The name of the rose

Home > Other > The name of the rose > Page 69
The name of the rose Page 69

by Umberto Eco; William Weaver; David Lodge


  Berengar hid his head, pulling his cowl over his face, and sank to his knees, embracing William’s legs. “I don’t know why he addressed me like that. I never taught him anything!” And he burst into sobs. “I am afraid, Father. I want to confess myself to you, Have mercy, a devil is devouring my bowels!”

  William thrust him away and held out a hand to draw him to his feet. “No, Berengar,” he said to him, “do not ask me to confess you. Do not seal my lips by opening yours. What I want to know from you, you will tell me in another way. And if you will not tell me, I will discover it on my own. Ask me for mercy, if you like, but do not ask silence of me. Too many are silent in this abbey. Tell me, rather, how you saw his pale face if it was darkest night, how he could burn your hand if it was a night of rain and hail and snow, and what you were doing in the cemetery.
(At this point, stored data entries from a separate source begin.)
(** X16. For corner projections that are finite, the pixel rectangle of
    the viewport lies on the stitched raster: its west edge falls in the
    first tile column and its east edge in the last one
    ([0 <= pxWest < 256], [W - 256 <= pxEast < W], [pxWest <= pxEast]), and
    likewise its north and south edges in the first and last tile rows.  So
    every stitched tile meets the viewport. *)
Theorem pixelRect_inside (tl br : Point) (a b c d : Qc) :
  tl = {| pt_x := Fin a; pt_y := Fin b |} →
  br = {| pt_x := Fin c; pt_y := Fin d |} →
  ∃ (x0 x1 y0 y1 : Z) (pw pe pn ps : Qc),
    tileRange tl br
    = {| xMin := ofZ x0; xMax := ofZ x1; yMin := ofZ y0; yMax := ofZ y1 |}
    ∧ pixelRect tl br (tileRange tl br)
      = {| pxWest := Fin pw; pxEast := Fin pe; pxNorth := Fin pn; pxSouth := Fin ps |}
    ∧ (x0 ≤ x1)%Z ∧ (y0 ≤ y1)%Z
    ∧ 0 ≤ pw ∧ pw < Qc_of_Z 256 ∧ pw ≤ pe
    ∧ Qc_of_Z ((x1 - x0) * 256) ≤ pe ∧ pe < Qc_of_Z ((x1 - x0 + 1) * 256)
    ∧ 0 ≤ pn ∧ pn < Qc_of_Z 256 ∧ pn ≤ ps
    ∧ Qc_of_Z ((y1 - y0) * 256) ≤ ps ∧ ps < Qc_of_Z ((y1 - y0 + 1) * 256).
Proof. exact (pixelRect_on_raster tl br a b c d). Qed.

Lemma sample_point (pw pe : Qc) (n i : Z) :
  (2 ≤ n)%Z →
  nadd (Fin pw) (nmul (nsub (Fin pe) (Fin pw)) (ndiv (ofZ i) (nsub (ofZ n) (ofZ 1))))
  = Fin (pw + (pe - pw) * (Qc_of_Z i / Qc_of_Z (n - 1))).
Proof.
  intros Hn. rewrite nsub_ofZ. unfold ofZ, ndiv, nmul, nsub, nadd, nneg.
  rewrite decide_False by (apply Qc_of_Z_nonzero; lia). done.
Qed.

Lemma sample_fraction (n i : Z) :
  (2 ≤ n)%Z → (0 ≤ i ≤ n - 1)%Z →
  0 ≤ Qc_of_Z i / Qc_of_Z (n - 1) ∧ Qc_of_Z i / Qc_of_Z (n - 1) ≤ 1.
Proof.
  intros Hn Hi.
  assert (0 < Qc_of_Z (n - 1)) as Hpos by (apply (proj1 (Qc_of_Z_pos _)); lia).
  assert (0 < / Qc_of_Z (n - 1)) as Hinv by (by apply Qcinv_pos).
  split.
  - unfold Qcdiv. rewrite <-(Qcmult_0_l (/ Qc_of_Z (n - 1))).
    apply Qcmult_le_mono_nonneg_r; [by apply Qclt_le_weak|].
    rewrite <-Z2Qc_inj_0. apply (proj1 (Z2Qc_inj_le _ _)). lia.
  - assert (Qc_of_Z (n - 1) / Qc_of_Z (n - 1) = 1) as <-.
    { field. by apply not_symmetry, Qclt_not_eq. }
    unfold Qcdiv. apply Qcmult_le_mono_nonneg_r; [by apply Qclt_le_weak|].
    apply (proj1 (Z2Qc_inj_le _ _)). lia.
Qed.

Lemma sample_between (rect : PixelRect) (n : Z) (pw pe pn ps : Qc) :
  (2 ≤ n)%Z →
  rect = {| pxWest := Fin pw; pxEast := Fin pe; pxNorth := Fin pn; pxSouth := Fin ps |} →
  pw ≤ pe → pn ≤ ps →
  sampleX rect (ofZ n) (ofZ 0) = Fin pw
  ∧ sampleX rect (ofZ n) (ofZ (n - 1)) = Fin pe
  ∧ sampleY rect (ofZ n) (ofZ 0) = Fin pn
  ∧ sampleY rect (ofZ n) (ofZ (n - 1)) = Fin ps
  ∧ ∀ i : Z, (0 ≤ i ≤ n - 1)%Z →
      ∃ sx sy : Qc,
        sampleX rect (ofZ n) (ofZ i) = Fin sx ∧ pw ≤ sx ∧ sx ≤ pe
        ∧ sampleY rect (ofZ n) (ofZ i) = Fin sy ∧ pn ≤ sy ∧ sy ≤ ps.
Proof.
  intros Hn -> Hx Hy. unfold sampleX, sampleY. cbn [pxWest pxEast pxNorth pxSouth].
  rewrite !sample_point by done.
  assert (Qc_of_Z (n - 1) ≠ 0) as Hne by (apply Qc_of_Z_nonzero; lia).
  assert (∀ u v : Qc, u + (v - u) * (Qc_of_Z 0 / Qc_of_Z (n - 1)) = u) as E0.
  { intros u v. rewrite Z2Qc_inj_0. field. done. }
  assert (∀ u v : Qc, u + (v - u) * (Qc_of_Z (n - 1) / Qc_of_Z (n - 1)) = v) as E1.
  { intros u v. field. done. }
  rewrite !E0, !E1. repeat split; try done.
  intros i Hi. rewrite !sample_point by done.
  destruct (sample_fraction n i Hn Hi) as [Ht0 Ht1].
  revert Ht0 Ht1. generalize (Qc_of_Z i / Qc_of_Z (n - 1)). intros t Ht0 Ht1.
  assert (∀ u v : Qc, u ≤ v → u ≤ u + (v - u) * t ∧ u + (v - u) * t ≤ v) as Hbetween.
  { intros u v Huv.
    assert (0 ≤ v - u) as Hd by (clear -Huv; qc_lra).
    pose proof (Qcmult_le_mono_nonneg_l 0 t (v - u) Hd Ht0) as Hlo.
    pose proof (Qcmult_le_mono_nonneg_l t 1 (v - u) Hd Ht1) as Hhi.
    rewrite Qcmult_0_r in Hlo. rewrite Qcmult_1_r in Hhi.
    revert Hlo Hhi. generalize ((v - u) * t). intros p Hlo Hhi.
    clear -Hlo Hhi. split; qc_lra. }
  destruct (Hbetween pw pe Hx) as [? ?]. destruct (Hbetween pn ps Hy) as [? ?].
  eexists _, _. repeat split; done.
Qed.


End RectFacts.

Lemma pixelRect_inside_witness :
  ∃ (x0 x1 y0 y1 : Z) (pw pe pn ps : Qc),
    tileRange {| pt_x := ratio 1 2; pt_y := ratio 1 2 |}
              {| pt_x := ratio 3 2; pt_y := ratio 3 2 |}
    = {| xMin := ofZ x0; xMax := ofZ x1; yMin := ofZ y0; yMax := ofZ y1 |}
    ∧ pixelRect {| pt_x := ratio 1 2; pt_y := ratio 1 2 |}
                {| pt_x := ratio 3 2; pt_y := ratio 3 2 |}
                (tileRange {| pt_x := ratio 1 2; pt_y := ratio 1 2 |}
                           {| pt_x := ratio 3 2; pt_y := ratio 3 2 |})
      = {| pxWest := Fin pw; pxEast := Fin pe; pxNorth := Fin pn; pxSouth := Fin ps |}.
Proof.
  destruct (pixelRect_inside {| pt_x := ratio 1 2; pt_y := ratio 1 2 |}
              {| pt_x := ratio 3 2; pt_y := ratio 3 2 |}
              (Q2Qc (1 # 2)) (Q2Qc (1 # 2)) (Q2Qc (3 # 2)) (Q2Qc (3 # 2))
              eq_refl eq_refl)
    as (x0 & x1 & y0 & y1 & pw & pe & pn & ps & Hg & Hrect & _).
  by exists x0, x1, y0, y1, pw, pe, pn, ps.
Defined.


(** ** Resampling: the grid and its elevation range *)

Section ResampleFacts.

Lemma rangeOf_start (v : Z → Z → num) (n : Z) : rangeOf v n 0 PInf NInf.
Proof.
  split; [done|]. split; [done|]. split; [|split; by left].
  intros i j Hi Hj Hk. nia.
Qed.

Lemma rangeOf_step (v : Z → Z → num) (n i j : Z) (lo hi : num) :
  0 ≤ i < n → 0 ≤ j < n →
  rangeOf v n (j * n + i) lo hi →
  rangeOf v n (j * n + i + 1)
    (if nltb (v i j) lo then v i j else lo)
    (if ngtb (v i j) hi then v i j else hi).
Proof.
  intros Hi Hj (Hlo & Hhi & Hbound & Hmin & Hmax).
  assert (nleb (if nltb (v i j) lo then v i j else lo) lo = true) as Hlo'.
  { destruct (nltb (v i j) lo) eqn:E; [by apply nltb_nleb|by apply nleb_refl]. }
  assert (nleb hi (if ngtb (v i j) hi then v i j else hi) = true) as Hhi'.
  { unfold ngtb. destruct (nltb hi (v i j)) eqn:E;
      [by apply nltb_nleb|by apply nleb_refl]. }
  split; [|split; [|split; [|split]]].
  - destruct (nltb (v i j) lo) eqn:E; [|done]. intros Hv. by rewrite Hv in E.
  - unfold ngtb. destruct (nltb hi (v i j)) eqn:E; [|done].
    intros Hv. rewrite Hv in E. by destruct hi.
  - intros i' j' Hi' Hj' Hk Hv.
    destruct (decide (j' * n + i' = j * n + i)) as [E|Hne].
    + apply cell_index_inj in E as [-> ->]; [|lia..]. split.
      * destruct (nltb (v i j) lo) eqn:E; [by apply nleb_refl|].
        by apply nltb_false_nleb.
      * unfold ngtb. destruct (nltb hi (v i j)) eqn:E; [by apply nleb_refl|].
        by apply nltb_false_nleb.
    + destruct (Hbound i' j') as [H1 H2]; [lia..|done|].
      split; [by eapply nleb_trans|by eapply nleb_trans].
  - destruct (nltb (v i j) lo) eqn:E.
    + right. exists i, j. repeat split; try lia.
    + destruct Hmin as [->|(i' & j' & ? & ? & ? & ->)]; [by left|].
      right. exists i', j'. repeat split; try lia.
  - unfold ngtb. destruct (nltb hi (v i j)) eqn:E.
    + right. exists i, j. repeat split; try lia.
    + destruct Hmax as [->|(i' & j' & ? & ? & ? & ->)]; [by left|].
      right. exists i', j'. repeat split; try lia.
Qed.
Come”—and he shook him brutally by the shoulders—“tell me this at least!”

  Berengar was trembling in every limb. “I don’t know what I was doing in the cemetery, I don’t remember, I don’t know how I saw his face, perhaps I had a light, no ... he had a light, he was carrying a light, perhaps I saw his face in the light of the flame. ...”

  “How could he carry a light if it was raining and snowing?”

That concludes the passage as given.